**TRY IT**
Repeat exactly the lines of the entries below from the one with "Section BTreeMap." through the one with "destruct (Z.eqb_spec k k2) as [->|]; simpl; [set_solver|].", both ends included, and nothing else.

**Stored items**

☆ ☆ ☆ ☆

Lemma aligned_periods_shifted_by_own_reference_witness :
  exists st,
    collect 120 true (Some 44) (Some "bottom"%string) st_init batch_A = Ok st /\
    (forall n tr, In (n, tr) batch_A -> selection 120 tr <> [] ->
       exists r, dict_get n (reference_points st) = Some (Some r)) /\
    ((period_data st = [] /\
      filter_time_periods batch_A 120 true (Some 44) (Some "bottom"%string) =
        Err ZeroDivisionError) \/
     exists out lg,
       filter_time_periods batch_A 120 true (Some 44) (Some "bottom"%string) = Ok (out, lg) /\
       Forall2 (fun x y =>
         fst y = fst x /\
         exists r, dict_get (fst x) (reference_points st) = Some (Some r) /\
           snd y = shift_frame r (snd x) /\
           exists s, In s (pf_rows (snd x)) /\ pr_seconds s = r /\
                     In {| pr_row := pr_row s; pr_seconds := 0 |} (pf_rows (snd y)))
         (period_data st) out).
Proof.
  destruct (collect 120 true (Some 44) (Some "bottom"%string) st_init batch_A)
    as [st|e] eqn:Hc; [|vm_compute in Hc; discriminate].
  assert (Hrec : forall n tr, In (n, tr) batch_A -> selection 120 tr <> [] ->
                 exists r, dict_get n (reference_points st) = Some (Some r)).
  { intros n tr [H|[]] _; injection H as <- <-.
    exists 50; vm_compute in Hc; injection Hc as <-; reflexivity. }
  exists st; split; [reflexivity|split; [exact Hrec|]].
  exact (aligned_periods_shifted_by_own_reference _ _ _ _ _ Hc Hrec).
Defined.

End Claims.


Module Extras.
Import Utils Scripts Facts Ascii PrimFloat.

(** ** format_time *)

Definition read_uint (s : string) : option N :=
  option_map N.of_uint (DecimalString.NilEmpty.uint_of_string s).

Lemma read_pad02 (n : N) : read_uint (pad02 (dec n)) = Some n.
Proof.
  unfold read_uint, pad02, dec.
  destruct (String.length _ <? 2)%nat; simpl;
    rewrite DecimalString.NilEmpty.usu; simpl; f_equal.
  - rewrite <- DecimalN.Unsigned.of_uint_norm; simpl.
    rewrite DecimalN.Unsigned.of_uint_norm; apply DecimalN.Unsigned.of_to.
  - apply DecimalN.Unsigned.of_to.
Qed.

Lemma pad02_digits (n : N) : DecimalString.NilEmpty.uint_of_string (pad02 (dec n)) <> None.
Proof.
  pose proof (read_pad02 n) as H; unfold read_uint in H.
  destruct (DecimalString.NilEmpty.uint_of_string _); [discriminate|discriminate].
Qed.

Lemma pad02_nonempty (s : string) : pad02 s <> EmptyString.
Proof.
  unfold pad02; destruct (String.length s <? 2)%nat eqn:H; [discriminate|].
  destruct s; [discriminate|discriminate].
Qed.

Lemma uint_of_string_cons_some c s :
  DecimalString.NilEmpty.uint_of_string (String c s) <> None ->
  DecimalString.NilEmpty.uint_of_string s <> None /\ c <> ":"%char /\ c <> "-"%char.
Proof.
  simpl; destruct (DecimalString.NilEmpty.uint_of_string s) as [d|]; [|simpl; tauto].
  intros H; split; [discriminate|].
  destruct (DecimalString.uint_of_char c (Some d)) as [d'|] eqn:Hc; [|tauto].
  apply DecimalString.uint_of_char_spec in Hc.
  split; intros ->; intuition discriminate.
Qed.

Lemma split_colon (a b x y : string) :
  DecimalString.NilEmpty.uint_of_string a <> None ->
  DecimalString.NilEmpty.uint_of_string b <> None ->
  (a ++ ":" ++ x = b ++ ":" ++ y)%string -> a = b /\ x = y.
Proof.
  revert b; induction a as [|c a IH]; intros [|c' b] Ha Hb; simpl.
  - intros [= ->]; auto.
  - intros [= Hc _]; exfalso; apply uint_of_string_cons_some in Hb; intuition.
  - intros [= Hc _]; exfalso; apply uint_of_string_cons_some in Ha; intuition.
  - intros [= <- H].
    apply uint_of_string_cons_some in Ha as [Ha _]; apply uint_of_string_cons_some in Hb as [Hb _].
    destruct (IH b Ha Hb H) as [-> ->]; auto.
Qed.

Lemma format_fields (m s m' s' : N) :
  (pad02 (dec m) ++ ":" ++ pad02 (dec s) = pad02 (dec m') ++ ":" ++ pad02 (dec s'))%string ->
  m = m' /\ s = s'.
Proof.
  intros H; apply split_colon in H as [Hm Hs]; try apply pad02_digits.
  pose proof (read_pad02 m) as Rm; pose proof (read_pad02 s) as Rs.
  rewrite Hm, read_pad02 in Rm; rewrite Hs, read_pad02 in Rs; split; congruence.
Qed.

(** X: [format_time] never gives two whole-second tick positions the same
    label: equal labels mean equal positions. *)
Theorem format_time_injective (a b : Z) :
  format_time a = format_time b -> a = b.
Proof.
  unfold format_time.
  assert (Hdm : forall x, Z.abs x = 60 * (Z.abs x / 60) + Z.abs x mod 60)
    by (intros x; apply Z.div_mod; lia).
  assert (Hnn : forall x, 0 <= Z.abs x / 60 /\ 0 <= Z.abs x mod 60)
    by (intros x; split; [apply Z.div_pos|apply Z.mod_pos_bound]; lia).
  assert (Hf : forall x y,
            (pad02 (dec (Z.to_N (Z.abs x / 60))) ++ ":" ++ pad02 (dec (Z.to_N (Z.abs x mod 60))) =
             pad02 (dec (Z.to_N (Z.abs y / 60))) ++ ":" ++ pad02 (dec (Z.to_N (Z.abs y mod 60))))%string ->
            Z.abs x = Z.abs y).
  { intros x y H; apply format_fields in H as [Hm Hs].
    destruct (Hnn x), (Hnn y).
    rewrite (Hdm x), (Hdm y).
    apply (f_equal Z.of_N) in Hm, Hs; rewrite !Z2N.id in Hm, Hs by assumption; lia. }
  assert (Hminus : forall x s t,
            (pad02 (dec (Z.to_N (Z.abs x / 60))) ++ s)%string <> String "-" t).
  { intros x s t H.
    pose proof (pad02_digits (Z.to_N (Z.abs x / 60))) as Hd.
    pose proof (pad02_nonempty (dec (Z.to_N (Z.abs x / 60)))) as Hne.
    destruct (pad02 (dec (Z.to_N (Z.abs x / 60)))) as [|c p]; [contradiction|].
    simpl in H; injection H as Hc _.
    apply uint_of_string_cons_some in Hd as (_ & _ & Hd); contradiction. }
  destruct (Z.ltb_spec a 0) as [Ha|Ha], (Z.ltb_spec b 0) as [Hb|Hb]; intros H.
  - simpl in H; injection H as H1; apply Hf in H1; lia.
  - exfalso; symmetry in H; exact (Hminus b _ _ H).
  - exfalso; exact (Hminus a _ _ H).
  - apply Hf in H; lia.
Qed.

Lemma format_time_injective_witness :
  format_time 90 = format_time 90 /\ 90 = 90.
Proof. split; [reflexivity|apply (format_time_injective 90 90); reflexivity]. Defined.

(** ** The inline loops of the scripts *)

Lemma process_period_cooling_eq off T col st n tr :
  process_period_cooling off T col st n tr = process_period off true (Some T) (Some col) st n tr.
Proof. unfold process_period_cooling, process_period; destruct (selection off tr); reflexivity. Qed.

Lemma collect_cooling_eq off T col tps :
  forall st, collect_cooling off T col st tps = collect off true (Some T) (Some col) st tps.
Proof.
  induction tps as [|[n tr] tps IH]; intros st; simpl; [reflexivity|].
  rewrite process_period_cooling_eq.
  destruct (process_period off true (Some T) (Some col) st n tr); simpl; auto.
Qed.

Lemma collect_no_align off t c tps :
  forall st, collect off false t c st tps =
    Ok {| period_data := fst (fold_left (extract_step off) tps (period_data st, log st));
          reference_points := reference_points st;
          log := snd (fold_left (extract_step off) tps (period_data st, log st)) |}.
Proof.
  induction tps as [|[n tr] tps IH]; intros st; simpl.
  - destruct st; reflexivity.
  - unfold process_period; destruct (selection off tr) as [|r0 rest]; simpl; rewrite IH; reflexivity.
Qed.
(** * spreadsheet-cleaner: the contact-cleaning pipeline of [main.py]

    A shallow embedding of the Python 3 branch of the program ([PY2] false):
    a [str] is a sequence of Unicode code points, a dict of fixed keys is a
    record, the ordered dict [deduped] is an association list in insertion
    order, and the objects whose [id] the deduplication reads carry their
    address with them. *)

From Stdlib Require Import String Ascii.
From Stdlib Require Import Arith NArith List Bool Lia Permutation.
From Stdlib Require Import Decimal DecimalN.
Import ListNotations.

(* ================================================================== *)
(** ** Strings of the Python runtime *)

Definition char := N.
Definition str := list char.

(** A literal of the source, as code points. *)
Definition lit (s : string) : str := map N_of_ascii (list_ascii_of_string s).

(** The rows of the Unicode character database that CPython consults for a
    code point outside ASCII.  The database is part of the runtime and not
    of the repository, so it is left open.  Lower-casing sees the
    characters before and after the one it maps, as CPython's [lower_ucs4]
    does for the capital sigma. *)
Class Unicode := {
  uni_isspace : char -> bool;
  uni_isdecimal : char -> bool;
  uni_isdigit : char -> bool;
  uni_iscased : char -> bool;
  uni_toupper : char -> str;
  uni_totitle : char -> str;
  uni_tolower : str -> char -> str -> str
}.

(** The rows U+0080 to U+00FF of the database; the characters above keep
    their value and have no property.  Used to run the program on concrete
    inputs. *)
Definition latin1_cased (c : char) : bool :=
  ((c =? 170) || (c =? 181) || (c =? 186)
   || ((192 <=? c) && (c <=? 214)) || ((216 <=? c) && (c <=? 246))
   || ((248 <=? c) && (c <=? 255)))%N.

Definition latin1_small (c : char) : bool :=
  ((224 <=? c) && (c <=? 254) && negb (c =? 247))%N.

Definition latin1_capital (c : char) : bool :=
  ((192 <=? c) && (c <=? 222) && negb (c =? 215))%N.

Definition latin1 : Unicode := {|
  uni_isspace c := ((c =? 133) || (c =? 160))%N;
  uni_isdecimal _ := false;
  uni_isdigit c := ((c =? 178) || (c =? 179) || (c =? 185))%N;
  uni_iscased := latin1_cased;
  uni_toupper c :=
    if (c =? 181)%N then [924%N]
    else if (c =? 223)%N then [83%N; 83%N]
    else if (c =? 255)%N then [376%N]
    else if latin1_small c then [(c - 32)%N] else [c];
  uni_totitle c :=
    if (c =? 181)%N then [924%N]
    else if (c =? 223)%N then [83%N; 115%N]
    else if (c =? 255)%N then [376%N]
    else if latin1_small c then [(c - 32)%N] else [c];
  uni_tolower _ c _ := if latin1_capital c then [(c + 32)%N] else [c]
|}.

Section Runtime.
Context {U : Unicode}.

Definition is_ascii (c : char) : bool := (c <? 128)%N.
Definition ascii_upper (c : char) : bool := ((65 <=? c) && (c <=? 90))%N.
Definition ascii_lower (c : char) : bool := ((97 <=? c) && (c <=? 122))%N.
Definition ascii_space (c : char) : bool :=
  (((9 <=? c) && (c <=? 13)) || ((28 <=? c) && (c <=? 31)) || (c =? 32))%N.
Definition ascii_digit (c : char) : bool := ((48 <=? c) && (c <=? 57))%N.

Definition up (c : char) : char := if ascii_lower c then (c - 32)%N else c.
Definition low (c : char) : char := if ascii_upper c then (c + 32)%N else c.

(** [Py_UNICODE_ISSPACE]: what [str.strip] strips and what [\s] matches. *)
Definition isspace (c : char) : bool :=
  if is_ascii c then ascii_space c else uni_isspace c.

(** [Py_UNICODE_ISDECIMAL]: what [\d] matches. *)
Definition isdecimal (c : char) : bool :=
  if is_ascii c then ascii_digit c else uni_isdecimal c.

(** [Py_UNICODE_ISDIGIT]: the test of [str.isdigit]. *)
Definition isdigit_char (c : char) : bool :=
  if is_ascii c then ascii_digit c else uni_isdigit c.

Definition iscased (c : char) : bool :=
  if is_ascii c then ascii_upper c || ascii_lower c else uni_iscased c.

Definition toupper (c : char) : str :=
  if is_ascii c then [up c] else uni_toupper c.

Definition totitle (c : char) : str :=
  if is_ascii c then [up c] else uni_totitle c.

Definition tolower (before : str) (c : char) (after : str) : str :=
  if is_ascii c then [low c] else uni_tolower before c after.
(** * Stock/bond percentile service: a shallow embedding and its properties

    The development follows the Python sources

    - [backend/services/percentile_service.py]  (class [PercentileService])
    - [backend/api/stocks.py], [backend/api/bonds.py], [backend/api/analysis.py]
    - [backend/api/market.py]
    - [backend/utils/config.py]                 (class [Settings])

    Numbers are read in two ways.  In the real-number reading a Python/NumPy
    float is a rational, or NaN ([float64]), every arithmetic operation is
    exact and the square root is a parameter: it serves for what rounding
    does not disturb (counts, orders, ranges, thresholds).  In the binary64
    reading ([Module Binary64]) a float is an IEEE 754 double and every
    operation rounds as the hardware does: it serves where the last bit
    matters.  Exceptions are explicit ([result]); a [try/except] is a [match]
    on the outcome of the protected block.  A Python [str] is held as its
    UTF-8 encoding. *)

From Stdlib Require Import String Ascii ZArith QArith Qabs Qround Lia Bool Arith List.
From Stdlib Require Import DecimalString Permutation Lqa.
From Stdlib Require Import PrimFloat FloatAxioms SpecFloat.
Import ListNotations.

Set Implicit Arguments.
Lemma withdraw_cases amt now self :
  withdraw amt now self =
  if negb (account_status self =? "active")%string then (self, Raise AccountSuspended)
  else if (amt <=? 0)%float then (self, Raise InvalidAmount)
  else if (balance self <? amt)%float then (self, Raise InsufficientFunds)
  else (Account (account_number self) (balance self - amt)%float (name self)
          (transaction_history self
             ++ [Transaction "withdraw" amt now (balance self - amt)%float])
          (account_status self) (created_at self), Return tt).
Proof.
  unfold withdraw, mbind, method_bind, get_attr, raise_if, raise; simpl.
  destruct (negb _); [reflexivity|].
  destruct (amt <=? 0)%float; [reflexivity|]; simpl.
  destruct (balance self <? amt)%float; reflexivity.
Qed.

Lemma status_test_active self :
  account_status self = "active" →
  negb (account_status self =? "active")%string = false.
Proof. intros ->. reflexivity. Qed.

Lemma status_test_other self :
  account_status self ≠ "active" →
  negb (account_status self =? "active")%string = true.
Proof.
  intros Hne. destruct (String.eqb_spec (account_status self) "active");
    [contradiction | reflexivity].
Qed.

(** ** Deposit and withdrawal *)

(** C2: on an account whose status is "active", [deposit] of an amount
    greater than 0 returns normally, the balance after the call is the
    balance before it plus the amount (the float sum [balance + amount]
    the method computes; Python's [==] agrees unless that sum is NaN), and
    the history after the call is the history before it followed by
    exactly one "deposit" transaction, whose [balance_after] is the new
    balance.  No other attribute changes. *)
Theorem deposit_succeeds (self : BankAccount) (amt : float) (now : Z) :
  account_status self = "active" →
  (0 <? amt)%float = true →
  let self' := fst (deposit amt now self) in
  snd (deposit amt now self) = Return tt
  ∧ balance self' = (balance self + amt)%float
  ∧ (is_nan (balance self + amt) = false →
     (balance self' =? balance self + amt)%float = true)
  ∧ transaction_history self'
    = transaction_history self ++ [Transaction "deposit" amt now (balance self')]
  ∧ account_status self' = account_status self
  ∧ account_number self' = account_number self
  ∧ name self' = name self
  ∧ created_at self' = created_at self.
Proof.
  intros Hactive Hpos. rewrite deposit_cases, (status_test_active _ Hactive).
  rewrite (ltb_not_leb _ _ Hpos).
  cbn. split_and!; try done.
  unfold is_nan. by intros ->%negb_false_iff.
Qed.
(** A timestamp without a UTC offset parses to a naive [datetime], and
    comparing it with the aware cutoff is a [TypeError]. *)
Lemma naive_timestamp_raises fields s st :
  Py.dict_get fields "timestamp" = Some (JStr s) →
  s ≠ "" →
  fromisoformat (Py.replace_Z s) = Some Naive →
  process_entry fromisoformat (JObj fields) st = (st, inl TypeError).
Proof.
  intros Hts Hs Hparse. unfold process_entry, before_cutoff, bind, lift. simpl.
  rewrite Hts. simpl. destruct (String.eqb_spec s "") as [->|_]; [done|]. simpl.
  by rewrite Hparse.
Qed.

(** An exception out of [process_entry] ends the file: the lines after
    it are not read. *)
Lemma raising_entry_abandons_file line rest entry e st st' :
  Py.blank line = false →
  json_loads line = Loaded entry →
  process_entry fromisoformat entry st = (st', inl e) →
  parse_session_file fromisoformat json_loads (Some (line :: rest)) st = (st', true).
Proof.
  intros Hblank Hline Hraise. unfold parse_session_file. simpl.
  rewrite Hblank, Hline. unfold bind. by rewrite Hraise.
Qed.

(** A line that is not JSON is skipped, and so is a blank one. *)
Lemma malformed_line_skipped line rest st :
  json_loads line = JSONDecodeError ∨ Py.blank line = true →
  parse_lines fromisoformat json_loads (line :: rest) st
  = parse_lines fromisoformat json_loads rest st.
Proof.
  intros [Hline | Hblank]; simpl.
  - rewrite Hline. by destruct (Py.blank line).
  - by rewrite Hblank.
Qed.
(* ===== verification/_CoqProject ===== *)
-Q . S2P
Prelude.v
Errors.v
Mem.v
BTree.v
X86.v
Process.v
Scheduler.v
SchedulerProps.v
Timer.v
Channels.v
Handles.v
Syscall.v
SyscallProps.v
Lifecycle.v
Reach.v
Allocator.v
Memory.v
HeapInit.v
Console.v
Interrupts.v
Keyboard.v
Executor.v
KeyTask.v
UserMode.v
Cpu.v
Scalable.v
Testing.v
BootCheck.v
Tables.v
Serial.v
Boot.v
(* ===== verification/BTree.v ===== *)
(** * BTree: [alloc::collections::BTreeMap] with integer keys

    The scheduler iterates its process tree, so the order of the entries
    matters: a map is the list of its entries in ascending key order, which
    is the order [BTreeMap] iterates in. *)

From stdpp Require Import base sets list numbers sorting.
From S2P Require Import Prelude.
Local Open Scope Z_scope.

Section BTreeMap.
Context {V : Type}.
Definition btree : Type := list (Z * V).
Implicit Types (t : list (Z * V)) (k : Z) (v : V).

(** [get], [insert] (replacing the value of an existing key), [remove] *)
Fixpoint bt_get k t : option V :=
  match t with
  | [] => None
  | (k', v) :: t' => if k =? k' then Some v else bt_get k t'
  end.

Fixpoint bt_insert k v t : list (Z * V) :=
  match t with
  | [] => [(k, v)]
  | (k', v') :: t' =>
      if k <? k' then (k, v) :: t
      else if k =? k' then (k, v) :: t'
      else (k', v') :: bt_insert k v t'
  end.

Definition bt_remove k t : list (Z * V) := List.filter (fun e => negb (e.1 =? k)) t.

Definition bt_keys t : list Z := t.*1.

(** Entries are in strictly ascending key order. *)
Definition bt_sorted t : Prop := StronglySorted Z.lt (bt_keys t).

Lemma bt_get_insert k v t : bt_get k (bt_insert k v t) = Some v.
Proof.
  induction t as [|[k' v'] t IH]; simpl; [by rewrite Z.eqb_refl|].
  destruct (Z.ltb_spec k k'); simpl; [by rewrite Z.eqb_refl|].
  destruct (Z.eqb_spec k k') as [->|Hne]; simpl; [by rewrite Z.eqb_refl|].
  by rewrite (proj2 (Z.eqb_neq _ _) Hne).
Qed.

Lemma bt_get_insert_ne k k' v t : k <> k' -> bt_get k' (bt_insert k v t) = bt_get k' t.
Proof.
  intros Hne. induction t as [|[k2 v2] t IH]; simpl.
  - rewrite (proj2 (Z.eqb_neq k' k)); auto.
  - destruct (Z.ltb_spec k k2); simpl; [rewrite (proj2 (Z.eqb_neq k' k)); auto|].
    destruct (Z.eqb_spec k k2) as [->|]; simpl.
    + rewrite (proj2 (Z.eqb_neq k' k2)); auto.
    + by destruct (k' =? k2).
Qed.

Lemma bt_get_remove k t : bt_get k (bt_remove k t) = None.
Proof.
  unfold bt_remove. induction t as [|[k' v'] t IH]; simpl; [done|].
  destruct (Z.eqb_spec k' k); simpl; [done|]. rewrite (proj2 (Z.eqb_neq k k')); auto.
Qed.

Lemma bt_get_remove_ne k k' t : k <> k' -> bt_get k' (bt_remove k t) = bt_get k' t.
Proof.
  intros Hne. unfold bt_remove. induction t as [|[k2 v2] t IH]; simpl; [done|].
  destruct (Z.eqb_spec k2 k) as [->|]; simpl.
  - rewrite (proj2 (Z.eqb_neq k' k)); auto.
  - by destruct (k' =? k2).
Qed.

Lemma bt_keys_insert k v t k' : k' ∈ bt_keys (bt_insert k v t) <-> k' = k \/ k' ∈ bt_keys t.
Proof.
  unfold bt_keys. induction t as [|[k2 v2] t IH]; simpl; [set_solver|].
  destruct (k <? k2); simpl; [set_solver|].
  destruct (Z.eqb_spec k k2) as [->|]; simpl; [set_solver|].
  fold (bt_keys (bt_insert k v t)) in *. set_solver.
Qed.

Lemma bt_insert_sorted k v t : bt_sorted t -> bt_sorted (bt_insert k v t).
Proof.
  unfold bt_sorted. induction t as [|[k2 v2] t IH]; simpl; intros Hs.
  - repeat constructor.
  - inversion Hs as [|? ? Hs' Hall]; subst. destruct (Z.ltb_spec k k2); simpl.
    + constructor; [done|]. constructor; [done|].
      eapply Forall_impl; [exact Hall|]. simpl. lia.
    + destruct (Z.eqb_spec k k2) as [->|]; simpl; [by constructor|].
      constructor; [by apply IH|]. apply Forall_forall. intros k' Hk'.
      apply bt_keys_insert in Hk' as [->|Hk']; [lia|].
      rewrite Forall_forall in Hall. by apply Hall.
Qed.

Lemma bt_remove_sorted k t : bt_sorted t -> bt_sorted (bt_remove k t).
Proof.
  unfold bt_sorted, bt_remove, bt_keys. induction t as [|[k2 v2] t IH]; simpl; intros Hs; [done|].
  inversion Hs as [|? ? Hs' Hall]; subst. destruct (negb (k2 =? k)); simpl; [|auto].
  constructor; [auto|]. apply Forall_forall. intros k' Hk'.
  rewrite Forall_forall in Hall. apply Hall.
  apply list_elem_of_fmap in Hk' as ([? ?] & -> & Hin).
  apply elem_of_filterb in Hin as [Hin _]. apply list_elem_of_fmap. eexists. by split.
Qed.

Lemma bt_sorted_elem t k v : bt_sorted t -> (k, v) ∈ t -> bt_get k t = Some v.
Proof.
  unfold bt_sorted. induction t as [|[k2 v2] t IH]; simpl; intros Hs Hin; [set_solver|].
  inversion Hs as [|? ? Hs' Hall]; subst.
  apply elem_of_cons in Hin as [[= -> ->]|Hin]; [by rewrite Z.eqb_refl|].
  assert (k2 < k) by (rewrite Forall_forall in Hall; apply Hall;
    apply list_elem_of_fmap; by exists (k, v)).
  rewrite (proj2 (Z.eqb_neq k k2)) by lia. auto.
Qed.

Lemma bt_get_elem t k v : bt_get k t = Some v -> (k, v) ∈ t.
Proof.
  induction t as [|[k2 v2] t IH]; simpl; [done|].
  destruct (Z.eqb_spec k k2) as [->|]; [|set_solver]. intros [= ->]. set_solver.
Qed.
End BTreeMap.
Arguments btree V : clear implicits.

#[export] Hint Resolve bt_insert_sorted bt_remove_sorted : ruix.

☆ ☆ ☆ ☆

**EXERCISE SOLUTION**
Section BTreeMap.
Context {V : Type}.
Definition btree : Type := list (Z * V).
Implicit Types (t : list (Z * V)) (k : Z) (v : V).

(** [get], [insert] (replacing the value of an existing key), [remove] *)
Fixpoint bt_get k t : option V :=
  match t with
  | [] => None
  | (k', v) :: t' => if k =? k' then Some v else bt_get k t'
  end.

Fixpoint bt_insert k v t : list (Z * V) :=
  match t with
  | [] => [(k, v)]
  | (k', v') :: t' =>
      if k <? k' then (k, v) :: t
      else if k =? k' then (k, v) :: t'
      else (k', v') :: bt_insert k v t'
  end.

Definition bt_remove k t : list (Z * V) := List.filter (fun e => negb (e.1 =? k)) t.

Definition bt_keys t : list Z := t.*1.

(** Entries are in strictly ascending key order. *)
Definition bt_sorted t : Prop := StronglySorted Z.lt (bt_keys t).

Lemma bt_get_insert k v t : bt_get k (bt_insert k v t) = Some v.
Proof.
  induction t as [|[k' v'] t IH]; simpl; [by rewrite Z.eqb_refl|].
  destruct (Z.ltb_spec k k'); simpl; [by rewrite Z.eqb_refl|].
  destruct (Z.eqb_spec k k') as [->|Hne]; simpl; [by rewrite Z.eqb_refl|].
  by rewrite (proj2 (Z.eqb_neq _ _) Hne).
Qed.

Lemma bt_get_insert_ne k k' v t : k <> k' -> bt_get k' (bt_insert k v t) = bt_get k' t.
Proof.
  intros Hne. induction t as [|[k2 v2] t IH]; simpl.
  - rewrite (proj2 (Z.eqb_neq k' k)); auto.
  - destruct (Z.ltb_spec k k2); simpl; [rewrite (proj2 (Z.eqb_neq k' k)); auto|].
    destruct (Z.eqb_spec k k2) as [->|]; simpl.
    + rewrite (proj2 (Z.eqb_neq k' k2)); auto.
    + by destruct (k' =? k2).
Qed.

Lemma bt_get_remove k t : bt_get k (bt_remove k t) = None.
Proof.
  unfold bt_remove. induction t as [|[k' v'] t IH]; simpl; [done|].
  destruct (Z.eqb_spec k' k); simpl; [done|]. rewrite (proj2 (Z.eqb_neq k k')); auto.
Qed.

Lemma bt_get_remove_ne k k' t : k <> k' -> bt_get k' (bt_remove k t) = bt_get k' t.
Proof.
  intros Hne. unfold bt_remove. induction t as [|[k2 v2] t IH]; simpl; [done|].
  destruct (Z.eqb_spec k2 k) as [->|]; simpl.
  - rewrite (proj2 (Z.eqb_neq k' k)); auto.
  - by destruct (k' =? k2).
Qed.

Lemma bt_keys_insert k v t k' : k' ∈ bt_keys (bt_insert k v t) <-> k' = k \/ k' ∈ bt_keys t.
Proof.
  unfold bt_keys. induction t as [|[k2 v2] t IH]; simpl; [set_solver|].
  destruct (k <? k2); simpl; [set_solver|].
  destruct (Z.eqb_spec k k2) as [->|]; simpl; [set_solver|].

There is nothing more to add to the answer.